Remote Patient Monitoring (RPM) – the measurement and analysis of a patient’s health status without needing to be physically present – is becoming a hot topic because it enables an innovative, patient-friendly and cost-effective approach to healthcare.
Traditional RPM is evolving at a rapid rate due to a number of external factors. We are seeing new market pressure coming from giants such as Apple, Google and Amazon looking to manoeuvre into the healthcare industry. Recently, Amazon announced its “Haven” project, a joint healthcare venture with JPMorgan Chase and Berkshire Hathaway to improve access to primary care, simplify insurance and make prescription drugs more affordable. With huge R&D budgets and a wealth of technology at their fingertips, their disruption potential is very high.
Changing population demographics are themselves sparking healthcare reforms. As the demographic shifts and results in ageing populations in both emerging and developing nations, the prevalence of chronic diseases will continue to rise and health systems are under pressure to change; prompting new ways to deliver healthcare. RPM is now being explored more seriously as a method of managing rising health costs due to chronic conditions.
New waves of RPM reform
With a finite number of clinicians and caregivers, it’s clear that smart technology will be used to ease the pressure on human resources. Wearables are an obvious method to monitor remote patients and deliver data to the relevant healthcare expert. At IDTechEx our analysts have tracked three waves of sensor and wearables development in RPM.
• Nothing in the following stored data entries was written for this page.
(** * Speedml [Feature] component: a shallow embedding and its properties

    The Python class [speedml.feature.Feature] works on two pandas data
    frames, [Base.train] and [Base.test], kept as class attributes of
    [speedml.base.Base] together with the name of the target column.  Every
    method mutates these attributes in place.

    The embedding below follows the source method by method:
    - a cell of a data frame is a tagged value ([cell]);
    - a data frame is an index length with an ordered list of named columns;
    - the class attributes of [Base] are a record threaded through a small
      state-and-exception monad [M], in which the state reached when an
      exception is raised is kept (Python does not roll back);
    - floats are IEEE 754 binary64 values, on which the arithmetic of numpy
      (division, rounding to a number of decimals) is written out;
    - library routines whose behaviour is not decided by this repository
      ([numpy.percentile], [re.search], [str] on non text values, the
      imputer of [speedml.util]) are fields of the class [Externals]. *)

From Stdlib Require Import ZArith Lia Bool Ascii String List.
From Stdlib Require Import QArith Qcanon SpecFloat.
From stdpp Require Import base list strings gmap.

#[local] Set Warnings "-clear-no-such-hyp".

Local Open Scope Z_scope.

(** ** Numbers *)

(** [numpy.int64]: arithmetic wraps around silently. *)
Definition wrap64 (z : Z) : Z := (z + 2 ^ 63) mod 2 ^ 64 - 2 ^ 63.

(** [numpy.float64] is IEEE 754 binary64, modelled by the reference
    implementation of the standard library. *)
Definition f64 := spec_float.
Definition prec64 : Z := 53.
Definition emax64 : Z := 1024.

Definition f64add : f64 -> f64 -> f64 := SFadd prec64 emax64.
Definition f64sub : f64 -> f64 -> f64 := SFsub prec64 emax64.
Definition f64mul : f64 -> f64 -> f64 := SFmul prec64 emax64.
Definition f64div : f64 -> f64 -> f64 := SFdiv prec64 emax64.
Definition f64of_Z (z : Z) : f64 := binary_normalize prec64 emax64 z 0 false.

Definition f64zero : f64 := S754_zero false.
Definition f64nan : f64 := S754_nan.

Definition is_nan (x : f64) : bool :=
  match x with S754_nan => true | _ => false end.
Definition is_inf (x : f64) : bool :=
  match x with S754_infinity _ => true | _ => false end.

(** The number that a float stands for: a rational or one of the two
    infinities; the two zeros stand for the same number and NaN for none.
    Python compares and hashes numbers by this value, whether they are
    integers or floats. *)
Inductive numval : Type :=
| Fin (q : Qc)
| PInf
| NInf.

#[export] Instance numval_eq_dec : EqDecision numval.
Proof. solve_decision. Defined.

Definition Z_value (z : Z) : numval := Fin (Q2Qc (inject_Z z)).

Definition f64_value (x : f64) : option numval :=
  match x with
  | S754_zero _ => Some (Z_value 0)
  | S754_infinity s => Some (if s then NInf else PInf)
  | S754_nan => None
  | S754_finite s m e =>
      let z := if s then Z.neg m else Z.pos m in
      Some (Fin (Q2Qc (match e with
                       | Z.neg k => Qmake z (2 ^ k)
                       | _ => inject_Z (z * 2 ^ e)
                       end)))
  end.

(** ** Cells *)

Inductive cell : Type :=
| Int (z : Z)                  (* an integer *)
| Num (x : f64)                (* a float; NaN is the missing value *)
| Str (s : string)             (* text *)
| Lst (items : list string)    (* a list object *)
| Null.                        (* None *)

#[export] Instance f64_eq_dec : EqDecision f64.
Proof. unfold f64. solve_decision. Defined.

#[export] Instance cell_eq_dec : EqDecision cell.
Proof. solve_decision. Defined.

(** [pandas.isnull] *)
Definition isnull (c : cell) : bool :=
  match c with
  | Null => true
  | Num x => is_nan x
  | _ => false
  end.

(** What Python's [==] and [hash] see of a cell.  Numbers are keyed by
    their value, so that the integer 1 and the float 1.0 are one key, as are
    the two float zeros; NaN equals nothing, itself included, and has no
    key (a dictionary finds a NaN key only through the identity of the
    object, which the cells here do not carry). *)
Inductive pykey : Type :=
| KNum (v : numval)
| KStr (s : string)
| KLst (items : list string)
| KNone.

#[export] Instance pykey_eq_dec : EqDecision pykey.
Proof. solve_decision. Defined.

Definition key_of (c : cell) : option pykey :=
  match c with
  | Int z => Some (KNum (Z_value z))
  | Num x => KNum <$> f64_value x
  | Str s => Some (KStr s)
  | Lst l => Some (KLst l)
  | Null => Some KNone
  end.

(** Python's [==] on two cells. *)
Definition cell_eqb (a b : cell) : bool :=
  match key_of a, key_of b with
  | Some u, Some v => bool_decide (u = v)
  | _, _ => false
  end.

(** ** Exceptions and results *)

Inductive exn : Type :=
| KeyError | TypeError | AttributeError | ValueError
| IndexError | ZeroDivisionError | ReError.

Inductive result (A : Type) : Type :=
| Ok (a : A)
| Err (e : exn).
Arguments Ok {A} a.
Arguments Err {A} e.

Definition rbind {A B} (r : result A) (k : A -> result B) : result B :=
  match r with Ok a => k a | Err e => Err e end.

(** [Series.apply(f)]: the first exception raised by [f] propagates. *)
Fixpoint apply {A B} (f : A -> result B) (l : list A) : result (list B) :=
  match l with
  | [] => Ok []
  | x :: l' =>
      rbind (f x) (fun y => rbind (apply f l') (fun ys => Ok (y :: ys)))
  end.

(** Element-wise binary operation on two aligned series. *)
Fixpoint zip_apply {A B C} (f : A -> B -> result C)
    (l : list A) (k : list B) : result (list C) :=
  match l, k with
  | x :: l', y :: k' =>
      rbind (f x y) (fun z => rbind (zip_apply f l' k') (fun zs => Ok (z :: zs)))
  | _, _ => Ok []
  end.

(** ** Arithmetic on cells, as numpy and Python perform it *)

Definition to_float (c : cell) : option f64 :=
  match c with
  | Int z => Some (f64of_Z z)
  | Num x => Some x
  | _ => None
  end.

Definition float_op (op : f64 -> f64 -> f64) (a b : cell) : result cell :=
  match to_float a, to_float b with
  | Some x, Some y => Ok (Num (op x y))
  | _, _ => Err TypeError
  end.

Definition cell_add (a b : cell) : result cell :=
  match a, b with
  | Int x, Int y => Ok (Int (wrap64 (x + y)))
  | Str s, Str t => Ok (Str (s ++ t))
  | Lst l, Lst k => Ok (Lst (l ++ k))
  | _, _ => float_op f64add a b
  end.

Definition cell_sub (a b : cell) : result cell :=
  match a, b with
  | Int x, Int y => Ok (Int (wrap64 (x - y)))
  | _, _ => float_op f64sub a b
  end.

Fixpoint repeat_string (n : nat) (s : string) : string :=
  match n with O => EmptyString | S n' => (s ++ repeat_string n' s)%string end.

Definition cell_mul (a b : cell) : result cell :=
  match a, b with
  | Int x, Int y => Ok (Int (wrap64 (x * y)))
  | Str s, Int n | Int n, Str s => Ok (Str (repeat_string (Z.to_nat n) s))
  | Lst l, Int n | Int n, Lst l => Ok (Lst (concat (replicate (Z.to_nat n) l)))
  | _, _ => float_op f64mul a b
  end.

(** True division ([from __future__ import division]): integers are
    converted to floats first, and a zero divisor raises nothing. *)
Definition cell_div (a b : cell) : result cell := float_op f64div a b.

(** ** [numpy.round], to which [round(series, precision)] comes down *)

(** [power_of_ten(n)] of numpy: a table up to [1e8], and beyond it [1e9]
    multiplied by ten again and again, in floating point. *)
Definition power_of_ten (n : nat) : f64 :=
  if (n <? 9)%nat then f64of_Z (10 ^ Z.of_nat n)
  else Nat.iter (n - 9) (fun x => f64mul x (f64of_Z 10)) (f64of_Z (10 ^ 9)).

(** [rint]: the nearest integer, a tie going to the even one; the sign is
    kept, also that of a zero result. *)
Definition rint (x : f64) : f64 :=
  match x with
  | S754_finite s m (Z.neg k) =>
      let q := Z.pos m / 2 ^ Z.pos k in
      let r := Z.pos m mod 2 ^ Z.pos k in
      let half := 2 ^ (Z.pos k - 1) in
      let n := if r <? half then q
               else if half <? r then q + 1
               else if Z.even q then q else q + 1 in
      if n =? 0 then S754_zero s
      else binary_normalize prec64 emax64 (if s then - n else n) 0 false
  | _ => x
  end.

(** Rounding a float to [decimals] places: scale by the power of ten,
    round to an integer, scale back; for a negative number of places the
    division comes first. *)
Definition round_f64 (x : f64) (decimals : Z) : f64 :=
  let p := power_of_ten (Z.to_nat (Z.abs decimals)) in
  if decimals =? 0 then rint x
  else if 0 <? decimals then f64div (rint (f64mul x p)) p
  else f64mul (rint (f64div x p)) p.

(** The C cast of a double to a 64-bit integer drops the fractional part;
    for a value that does not fit, an infinity or NaN, x86-64 gives the
    smallest integer. *)
Definition f64_to_int64 (x : f64) : Z :=
  match x with
  | S754_zero _ => 0
  | S754_finite s m e =>
      let a := match e with
               | Z.neg k => Z.pos m / 2 ^ Z.pos k
               | _ => Z.pos m * 2 ^ e
               end in
      let z := if s then - a else a in
      if (- 2 ^ 63 <=? z) && (z <? 2 ^ 63) then z else - 2 ^ 63
  | _ => - 2 ^ 63
  end.

(** [numpy.round] on one cell.  An integer is returned as it is for a
    number of places that is not negative; for a negative one it is rounded
    as a float and cast back.  Text, lists and [None] make an object
    column, which cannot be rounded. *)
Definition np_round (c : cell) (decimals : Z) : result cell :=
  match c with
  | Int z =>
      if 0 <=? decimals then Ok (Int z)
      else Ok (Int (f64_to_int64 (round_f64 (f64of_Z z) decimals)))
  | Num x => Ok (Num (round_f64 x decimals))
  | _ => Err TypeError
  end.

(** ** Data frames *)

(** A [pandas.DataFrame]: the length of its index and its columns, in
    order.  In a well-formed frame every column has [nrows] cells and no
    name occurs twice. *)
Record DataFrame : Type := mkFrame {
  nrows : nat;
  cols : list (string * list cell)
}.

Definition columns (df : DataFrame) : list string := (cols df).*1.
Definition colset (df : DataFrame) : gset string := list_to_set (columns df).
Definition ncols (df : DataFrame) : nat := length (cols df).

Definition wf_frame (df : DataFrame) : Prop :=
  NoDup (columns df) /\ Forall (fun c => length c.2 = nrows df) (cols df).

Fixpoint lookup_col (a : string) (cs : list (string * list cell))
    : option (list cell) :=
  match cs with
  | [] => None
  | (n, v) :: cs' => if decide (n = a) then Some v else lookup_col a cs'
  end.

Fixpoint store_col (a : string) (v : list cell)
    (cs : list (string * list cell)) : list (string * list cell) :=
  match cs with
  | [] => [(a, v)]
  | (n, w) :: cs' =>
      if decide (n = a) then (n, v) :: cs' else (n, w) :: store_col a v cs'
  end.

(** [df[a]] *)
Definition getitem (df : DataFrame) (a : string) : result (list cell) :=
  match lookup_col a (cols df) with
  | Some v => Ok v
  | None => Err KeyError
  end.

(** [df[a] = series]: an existing column is overwritten in place, a new one
    is added last. *)
Definition setitem (df : DataFrame) (a : string) (v : list cell) : DataFrame :=
  mkFrame (nrows df) (store_col a v (cols df)).

(** [df[a] = scalar] *)
Definition setitem_scalar (df : DataFrame) (a : string) (c : cell) : DataFrame :=
  setitem df a (replicate (nrows df) c).

(** [df.drop(features, axis=1)]: every label has to name a column. *)
Definition frame_drop (features : list string) (df : DataFrame)
    : result DataFrame :=
  if forallb (fun f => bool_decide (f ∈ columns df)) features
  then Ok (mkFrame (nrows df)
             (filter (fun c => c.1 ∉ features) (cols df)))
  else Err KeyError.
The first wave saw early sensors developed and used in healthcare including hearing aids and Holter monitors. The second wave brought sensors that were developed primarily in other industries but then made the jump into healthcare and wearable devices over time, such as the use of smartphones and smartwatches in health and fitness tracking. The emerging third wave is far more targeted, with sensors ‘made for wearables’ and developed with key properties in mind like flexibility, comfort and low power usage. These are less commercially mature, but examples such as mobile cardiac telemetry and continuous glucose monitoring will see the strongest growth and relevance in the long term.